As part of OnlineAdvisor’s efforts to educate, inform and encourage business leaders, we present key financial terms and concepts. For this article, we focus on why a balance sheet is important as part of the important financial reports of your organization.
What It Is
A balance sheet tells us our company’s health at one specific point in time. It’s like having a “physical exam” of a business.
A balance sheet shows us a business’s financial stability. It shows what your company owns and what it owes. It displays this information in terms of your company’s assets, liabilities, and equity.
Assets are any items your business owns. Liabilities are payments your business needs to make. Equity is the amount your business’s shareholders own in the company. On balance sheets, the assets are ideally equal to, or balance out, the liabilities and the equity.
Balance sheets keep business owners informed about your company’s financial standing. Many business owners fail to recognize their companies are in trouble because some business owners don’t read their balance sheets.
For example, if you have more liabilities than assets on the balance sheet, it usually indicates that your business is in serious trouble. That may be hard to see if you’re only looking at what you have in your business checking account – “I have money in the bank!” doesn’t fix a problem of money owed that is more than what can be paid back.
Balance sheets are also important because these documents let banks know if your business qualifies for additional loans or credit.

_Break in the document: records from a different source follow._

Lemma sim_lift {A B} (r : Res A) (b : B) (val : A -> B -> Prop) :
  (forall a, r = Ok a -> val a b) -> sim (lift r) (g_lift (Ok b)) val.
Proof.
  intros Hv s g a s' Hs Hr. apply fmap_Ok in Hr as (a1 & Hr & [= <- <-]).
  exists b, g. by split_and!; [|apply Hv|].
Qed.

(** Steps of the interpreter that only check, in front of the rest. *)
Lemma sim_check {A B A'} (r : Res A') (f : A' -> M A) (n : G B) val :
  (forall a, r = Ok a -> sim (f a) n val) -> sim (x <~ lift r;; f x) n val.
Proof.
  intros Hf s g a s' Hs Hr. apply bind_Ok in Hr as ([a1 s1] & H1 & H2).
  apply fmap_Ok in H1 as (a2 & Hr & [= <- <-]). by eapply Hf.
Qed.

Lemma sim_skip {A B B'} (m : M A) (r : Res B') (b : B') (h : B' -> G B) val :
  r = Ok b -> sim m (h b) val -> sim m (x <~ g_lift r;; h x) val.
Proof. intros -> Hs s g a s' Hss Hr. simpl. by eapply Hs. Qed.

(** ** Steps on the slots of a node *)

(** A pair of arrays: how the interpreter's slot relates to the gradient
    interpreter's, and what the sensitivity slot satisfies. *)
Class Paired {S T} (sl : Slots Nodes S) (gl : Slots (Sensitivities D L) T)
  (R : S -> S -> Prop) (Q : S -> T -> Prop) : Prop := {
  pd_get n n' k st : forget_ema n = forget_ema n' -> slots_get sl n !! k = Some st ->
    exists st', slots_get sl n' !! k = Some st' /\ R st st';
  pd_set n n' k st st' : forget_ema n = forget_ema n' -> R st st' ->
    forget_ema (slots_set sl (<[k := st]> (slots_get sl n)) n) =
    forget_ema (slots_set sl (<[k := st']> (slots_get sl n')) n');
  pd_pair c : gradient_ready c -> paired sl gl Q c;
  pd_ready c k st g : gradient_ready c ->
    paired sl gl Q (set_sens (slots_set gl (<[k * gradient_param_count c + target := g]>
        (slots_get gl (sens c))) (sens c))
      (set_nodes (slots_set sl (<[k := st]> (slots_get sl (nodes c))) (nodes c)) c)) ->
    gradient_ready (set_sens (slots_set gl (<[k * gradient_param_count c + target := g]>
        (slots_get gl (sens c))) (sens c))
      (set_nodes (slots_set sl (<[k := st]> (slots_get sl (nodes c))) (nodes c)) c));
  pd_getset c v : slots_get sl (slots_set sl v c) = v;
  pd_gl_getset c v : slots_get gl (slots_set gl v c) = v }.

Lemma paired_update {S T} (sl : Slots Nodes S) (gl : Slots (Sensitivities D L) T) R Q
  `{!Paired sl gl R Q} c k st g :
  gradient_ready c -> is_Some (slots_get sl (nodes c) !! k) -> Q st g ->
  paired sl gl Q (set_sens (slots_set gl (<[k * gradient_param_count c + target := g]>
      (slots_get gl (sens c))) (sens c))
    (set_nodes (slots_set sl (<[k := st]> (slots_get sl (nodes c))) (nodes c)) c)).
Proof.
  intros Hr [st0 Hst0] HQ k' st' Hk'. simpl in *. rewrite pd_getset in Hk'. rewrite pd_gl_getset.
  pose proof (pd_pair c Hr) as Hp. destruct (Hp _ _ Hst0) as (g0 & Hg0 & _).
  pose proof (gr_count _ Hr) as Hc. destruct (decide (k' = k)) as [->|Hne].
  - rewrite list_lookup_insert_eq in Hk' by (by eapply lookup_lt_Some). injection Hk' as <-.
    exists g. rewrite list_lookup_insert_eq by (by eapply lookup_lt_Some). done.
  - rewrite list_lookup_insert_ne in Hk' by done. destruct (Hp _ _ Hk') as (g' & Hg' & HQ').
    exists g'. rewrite list_lookup_insert_ne by nia. done.
Qed.

Lemma GradientSlot_ready c k :
  gradient_ready c -> GradientSlot c k target = Ok (k * gradient_param_count c + target).
Proof.
  intros Hr. unfold GradientSlot. by destruct (Nat.eqb_spec (gradient_param_count c) 0) as [E|];
    [destruct (gr_count _ Hr)|].
Qed.

Lemma sim_slots {S T A B} (sl : Slots Nodes S) (gl : Slots (Sensitivities D L) T) R Q
  `{!Paired sl gl R Q} name id (f : S -> Res (A * S)) (h : S -> T -> Res (B * S * T)) val :
  (forall st st' g v st1, R st st' -> Q st' g -> f st = Ok (v, st1) ->
     exists b st1' g1, h st' g = Ok (b, st1', g1) /\ val v b /\ R st1 st1' /\ Q st1' g1) ->
  sim (on_node sl name id f) (on_slots target sl gl id h) val.
Proof.
  intros Hf s g v s' [[Hn Hpar Hnum Htar Hr] Hcache] Ho. unfold on_node in Ho.
  destruct (Z.ltb_spec id 0) as [|Hid]; [done|].
  apply bind_Ok in Ho as ([a c] & Hw & [= <- <-]). unfold with_node, at_Z, at_idx in Hw.
  destruct (Z.ltb_spec id 0) as [|_]; [lia|].
  destruct (slots_get sl (nodes (ctx s)) !! Z.to_nat id) as [st|] eqn:Hst; [|done]. simpl in Hw.
  apply bind_Ok in Hw as ([a1 st1] & Hfs & [= <- <-]).
  destruct (pd_get _ _ _ _ Hn Hst) as (st' & Hst' & HR).
  destruct (pd_pair _ Hr _ _ Hst') as (gr & Hgr & HQ).
  destruct (Hf _ _ _ _ _ HR HQ Hfs) as (b & st1' & g1 & Hh & Hv & HR1 & HQ1).
  eexists b, _. split.
  - unfold on_slots, g_run, with_grad_slot, at_Z, at_idx. destruct (Z.ltb_spec id 0); [lia|].
    rewrite Hst'. simpl. rewrite GradientSlot_ready by done. simpl. rewrite Hgr. simpl.
    rewrite Hh. simpl. reflexivity.
  - split; [done|]. split; [|done]. split; simpl; [by apply pd_set|done..|].
    apply (pd_ready (g_ctx g) (Z.to_nat id) st1' g1 Hr). by apply (paired_update sl gl R Q).
Qed.

(** The arrays without sensitivities. *)
Class Unpaired {S} (sl : Slots Nodes S) : Prop := {
  up_get n n' : forget_ema n = forget_ema n' -> slots_get sl n = slots_get sl n';
  up_set n n' v : forget_ema n = forget_ema n' ->
    forget_ema (slots_set sl v n) = forget_ema (slots_set sl v n');
  up_ready c v : gradient_ready c -> gradient_ready (set_nodes (slots_set sl v (nodes c)) c) }.

Lemma sim_node {S A B} (sl : Slots Nodes S) `{!Unpaired sl} name id (f : S -> Res (A * S))
  (h : S -> Res (B * S)) (val : A -> B -> Prop) :
  (forall st v st1, f st = Ok (v, st1) -> exists b, h st = Ok (b, st1) /\ val v b) ->
  sim (on_node sl name id f) (g_run (with_node sl id h)) val.
Proof.
  intros Hf s g v s' [[Hn Hpar Hnum Htar Hr] Hcache] Ho. unfold on_node in Ho.
  destruct (Z.ltb_spec id 0) as [|Hid]; [done|].
  apply bind_Ok in Ho as ([a c] & Hw & [= <- <-]). unfold with_node, at_Z, at_idx in Hw.
  destruct (Z.ltb_spec id 0) as [|_]; [lia|].
  destruct (slots_get sl (nodes (ctx s)) !! Z.to_nat id) as [st|] eqn:Hst; [|done]. simpl in Hw.
  apply bind_Ok in Hw as ([a1 st1] & Hfs & [= <- <-]).
  destruct (Hf _ _ _ Hfs) as (b & Hh & Hv). rewrite (up_get _ _ Hn) in Hst.
  eexists b, _. split.
  - unfold g_run, with_node, at_Z, at_idx. destruct (Z.ltb_spec id 0); [lia|].
    rewrite Hst. simpl. rewrite Hh. simpl. reflexivity.
  - split; [done|]. split; [|done]. split; simpl; [|done..|by apply up_ready].
    rewrite (up_get _ _ Hn). by apply up_set.
Qed.
End forward.

(** Every array is paired with its sensitivities, or has none. *)
Ltac nodes_eq :=
  intros n n'; intros; destruct n, n'; unfold forget_ema, set_ema_states in *; simpl in *;
  match goal with E : MkNodes _ _ _ _ _ _ _ _ _ _ _ _ _ _ = _ |- _ => injection E end;
  intros; subst;
  first [done | by f_equal].
Ltac ready_but := intros; match goal with Hr : gradient_ready _ _ |- _ => destruct Hr end;
  split; assumption.
Ltac prove_unpaired := split; [nodes_eq | nodes_eq | ready_but].
Ltac prove_paired :=
  split; [intros n n' k st Hn Hk; exists st; split; [revert n n' Hn Hk; nodes_eq|reflexivity]
         | intros n n' k st st' Hn <-; revert n n' Hn; nodes_eq
         | intros ? []; assumption | ready_but | done | done].

Section instances.
Context {D L : Type} `{Machine D L}.
Variable target : nat.
Notation Nodes := (NodeStates D L).

#[export] Instance unpaired_cross : Unpaired (D:=D) (L:=L) target cross_slots.
Proof. prove_unpaired. Qed.
#[export] Instance unpaired_mini : Unpaired (D:=D) (L:=L) target rolling_min_indices_slots.
Proof. prove_unpaired. Qed.
#[export] Instance unpaired_maxi : Unpaired (D:=D) (L:=L) target rolling_max_indices_slots.
Proof. prove_unpaired. Qed.

#[export] Instance paired_sma : Paired (D:=D) (L:=L) target sma_slots sma_sensitivity_slots
  eq (fun _ g => ring_shape g).
Proof. prove_paired. Qed.
#[export] Instance paired_std : Paired (D:=D) (L:=L) target rolling_std_slots
  rolling_std_sensitivity_slots eq std_shape.
Proof. prove_paired. Qed.
#[export] Instance paired_zscore : Paired (D:=D) (L:=L) target zscore_slots
  zscore_sensitivity_slots eq std_shape.
Proof. prove_paired. Qed.
#[export] Instance paired_lag : Paired (D:=D) (L:=L) target lag_slots lag_sensitivity_slots
  eq (fun _ g => lag_shape g).
Proof. prove_paired. Qed.
#[export] Instance paired_min : Paired (D:=D) (L:=L) target rolling_min_deques_slots
  rolling_min_sensitivity_slots eq (fun _ g => length (l_buffer g) = l_capacity g).
Proof. prove_paired. Qed.
#[export] Instance paired_max : Paired (D:=D) (L:=L) target rolling_max_deques_slots
  rolling_max_sensitivity_slots eq (fun _ g => length (l_buffer g) = l_capacity g).
Proof. prove_paired. Qed.
#[export] Instance paired_corr : Paired (D:=D) (L:=L) target rolling_corr_slots
  rolling_corr_sensitivity_slots eq pair_shape.
Proof. prove_paired. Qed.
#[export] Instance paired_beta : Paired (D:=D) (L:=L) target rolling_beta_slots
  rolling_beta_sensitivity_slots eq pair_shape.
Proof. prove_paired. Qed.

Lemma forget_ema_states (n n' : Nodes) :
  forget_ema n = forget_ema n' -> map ema_core (ema_states n) = map ema_core (ema_states n').
Proof.
  intros E. apply (f_equal ema_states), (f_equal (map ema_core)) in E. simpl in E.
  by rewrite !map_map in E.
Qed.

#[export] Instance paired_ema : Paired (D:=D) (L:=L) target ema_slots ema_sensitivity_slots
  (fun st st' => ema_core st = ema_core st') (fun _ _ => True).
Proof.
  split; [| |by intros ? []|ready_but|done|done].
  - intros n n' k st E Hk. apply forget_ema_states, (f_equal (fun l => l !! k)) in E. simpl in *.
    rewrite !list_lookup_fmap, Hk in E. destruct (ema_states n' !! k) as [st'|]; [|done].
    apply Some_inj in E. by exists st'.
  - intros n n' k st st' E Hc. pose proof (f_equal ema_states E) as Ee. simpl in Ee.
    destruct n, n'. unfold forget_ema, set_ema_states in *. simpl in *. injection E; intros; subst. f_equal.
    rewrite !list_fmap_insert. f_equal; [|exact Ee]. by injection Hc as -> ->.
Qed.
End instances.

(** ** The operators' steps on their two slots *)

Section steps.
Context {D L : Type} `{Machine D L}.

Lemma at_idx_total {A} what (l : list A) i : i < length l -> exists x, at_idx what l i = Ok x.
Proof. intros Hi. destruct (lookup_lt_is_Some_2 _ _ Hi) as [x Hx]. exists x. by apply at_idx_Ok. Qed.

Lemma set_idx_lt {A} what (l l' : list A) i x :
  set_idx what l i x = Ok l' -> i < length l /\ l' = <[i := x]> l.
Proof. unfold set_idx. by destruct (decide _); intros [= <-]. Qed.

Balance sheets help current and potential investors better understand where their funding will go and what they can expect to receive in the future. Investors appreciate businesses with high cash assets, as this usually indicates that a company will grow and prosper.
Managing what we own and what we owe requires skill and understanding. Even if you are planning to have no debt, the reality of doing business is that you will have instances where you will owe vendors, government agencies, or other people. Additionally, you may not have debt that you have to pay right away. Nevertheless, you will have debt that you will have to pay at some point in time. That’s why you want to know if your company is healthy enough to manage it.